The collapse of gynecological, maternity, and neonatal care units, as well as critical shortages of medicines and fuel and blocked medical evacuations within and out of the Strip have forced many women to deliver without medical assistance or sanitary conditions. According to the United Nations Population Fund (UNFPA), the birthrate in the first half of 2025 alone dropped 41% compared to the same period in 2022, and 30% of babies were born preterm, underweight, or required admission to neonatal intensive care. The units that remained open operated at just 30% capacity due to major shortages in equipment and medicines. Doctors of the World reported that as of August 2025, 85% of the pregnant women they examined were at risk of complications, and 35% of pregnant or breastfeeding women suffered from malnutrition.
Testimonies collected by PHRI reveal that women are giving birth amid ongoing displacement, in tents and crowded camps, often with little to no access to medical or family support and without basic supplies such as diapers for newborns. Even in hospitals, women sometimes give birth without sterile equipment or medication.
To read PHRI’s report Mothers under Fire, November 2025 (publication pending), visit PHRI’s website.
Obstruction of medical evacuation from Gaza
For many patients and wounded individuals, evacuation for medical treatment outside the Gaza Strip is lifesaving. At the end of September 2025, the World Health Organization reported that around 15,600 Gazans, many of them children, needed critical care unavailable in the Strip and were waiting for evacuation. But the actual number of people evacuated is extremely low. From the beginning of the war until the end of September 2025, only 7,841 of the sick and wounded were evacuated.

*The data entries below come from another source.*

Section construction.
Context {W : Type}.
Implicit Types s : config W.

Definition zero_config : config W :=
  MkConfig [] [] None None false false false false false ∅ [] "".

(** The body of each option. *)
Definition apply_option s (o : Option W) : config W :=
  let '(MkConfig raw files pol auth noAuth audit exec chain tcp provs specs node) := s in
  match o with
  | Bind name ref => MkConfig (raw ++ [MkRaw name ref])%list files pol auth noAuth audit exec chain tcp provs specs node
  | BindFile path => MkConfig raw (files ++ [path])%list pol auth noAuth audit exec chain tcp provs specs node
  | WithAuth a => MkConfig raw files pol a noAuth audit exec chain tcp provs specs node
  | NoAuth => MkConfig raw files pol auth true audit exec chain tcp provs specs node
  | WithPolicy p => MkConfig raw files p auth noAuth audit exec chain tcp provs specs node
  | WithProvider p => MkConfig raw files pol auth noAuth audit exec chain tcp (<[prov_Scheme p := p]> provs) specs node
  | WithAudit l => MkConfig raw files pol auth noAuth l exec chain tcp provs specs node
  | AllowExec => MkConfig raw files pol auth noAuth audit true chain tcp provs specs node
  | AllowChaining => MkConfig raw files pol auth noAuth audit exec true tcp provs specs node
  | NodeID id => MkConfig raw files pol auth noAuth audit exec chain tcp provs specs id
  | TCP addr tls insecure =>
      MkConfig raw files pol auth noAuth audit exec chain true provs (specs ++ [MkTcp addr tls insecure])%list node
  end.

Definition errNoPolicy : error := EOpaque "mamori/server: no Policy configured".
Definition errNoAuth : error := EOpaque "mamori/server: no Authenticator configured".
Definition errNoAuthOnTCP : error := EOpaque "mamori/server: NoAuth() is refused on a TCP listener".
Definition errTCPRequiresTLS : error := EOpaque "mamori/server: TCP(...) without TLS(...) is refused".

(** A server that was constructed: its options and its binding table. *)
Record server := MkServer {
  sv_config : config W;
  sv_bindings : gmap string Binding;
}.

Definition with_node (node : string) s : config W :=
  let '(MkConfig raw files pol auth noAuth audit exec chain tcp provs specs _) := s in
  MkConfig raw files pol auth noAuth audit exec chain tcp provs specs node.

(** [func New(opts ...Option) ( *Server, error)]; [hostname] is [os.Hostname]. *)
Definition New (ReadFile : string -> res string) (yaml_bindings : string -> res (gmap string string))
    (hostname : option string) (opts : list (Option W)) : res server :=
  let s := foldl apply_option zero_config opts in
  match resolveBindings ReadFile yaml_bindings (sv_rawBindings s) (sv_bindFiles s)
          (sv_allowExec s) (sv_allowChaining s) with
  | Err e => Err e
  | Ok bindings =>
      match sv_policy s with
      | None => Err errNoPolicy
      | Some _ =>
          if match sv_auth s with None => negb (sv_noAuth s) | Some _ => false end then Err errNoAuth
          else if sv_noAuth s && sv_hasTCP s then Err errNoAuthOnTCP
          else if existsb (fun spec => negb (tcp_tls spec) && negb (tcp_insecureNoTLS spec)) (sv_tcpSpecs s)
          then Err errTCPRequiresTLS
          else
            let s := if bool_decide (sv_nodeID s = "") then with_node (default "" hostname) s else s in
            Ok (MkServer s bindings)
      end
  end.
End construction.
Arguments server : clear implicits.
Arguments MkServer {W}.
Arguments sv_config {W}.
Arguments sv_bindings {W}.

(** * The state of one binding *)

(** [type bindingSnapshot struct]. *)
Record bindingSnapshot := MkSnapshot {
  bs_hasValue : bool;
  bs_value : Value;
  bs_err : option error;
  bs_kind : Kind;
  bs_resolvedAt : Z;
  bs_settled : bool;
}.

(** [func (rs *resolverState) apply(up mamori.Update)], at the time [now]. *)
Definition apply (now : Z) (up : Update) (prev : bindingSnapshot) : bindingSnapshot :=
  match up_Err up with
  | None => MkSnapshot true (up_Value up) None "" now true
  | Some err =>
      let kind := ErrorKind (Some err) in
      if bs_hasValue prev then MkSnapshot true (bs_value prev) (Some err) kind (bs_resolvedAt prev) true
      else MkSnapshot false zero_Value (Some err) kind 0 true
  end.

Definition errNoProvider (scheme : string) : error :=
  EOpaque ("mamori/server: no provider registered for scheme " ++ scheme).
Definition errPendingResolve : error := EOpaque "mamori/server: binding not yet resolved".
Definition errAlreadyStarted : error := EOpaque "mamori/server: start called more than once".
Definition errClosed : error := EOpaque "mamori/server: server is closed".

Definition pending : bindingSnapshot :=
  MkSnapshot false zero_Value (Some errPendingResolve) (ErrorKind (Some errPendingResolve)) 0 false.

Definition no_provider (scheme : string) : bindingSnapshot :=
  MkSnapshot false zero_Value (Some (errNoProvider scheme)) (ErrorKind (Some (errNoProvider scheme))) 0 true.

(** [type freshness struct], and the answer of [lookupFresh]. *)
Record freshness := MkFreshness { fr_resolvedAt : Z; fr_stale : bool }.

Record answer := MkAnswer {
  an_value : Value;
  an_fresh : freshness;
  an_kind : Kind;
  an_hasValue : bool;
  an_found : bool;
}.

Definition no_freshness : freshness := MkFreshness 0 false.

(** [func (s *Server) lookupFresh(name string)]. *)
Definition lookupFresh (resolved : gmap string bindingSnapshot) (name : string) : answer :=
  match resolved !! name with
  | None => MkAnswer zero_Value no_freshness "" false false
  | Some snap =>
      if negb (bs_hasValue snap) then MkAnswer zero_Value no_freshness (bs_kind snap) false true
      else
        MkAnswer (bs_value snap)
          (MkFreshness (bs_resolvedAt snap) (match bs_err snap with Some _ => true | None => false end))
          (bs_kind snap) true true
  end.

Before the war, the vast majority of Gazans needing medical treatment outside the Strip were referred to hospitals in the West Bank and Israel, but this option has been blocked by Israel since the war began. Israel also conditions evacuation on coordination with third countries, should they agree to receive the patients and their escorts. With the ceasefire in effect, the World Health Organization hopes to step up evacuations to 50 patients per day or more, but stresses that given the bureaucratic, logistical, and economic obstacles, there is an urgent need to restore access to medical care in the West Bank and East Jerusalem, as well as to grant permits for travel to third countries.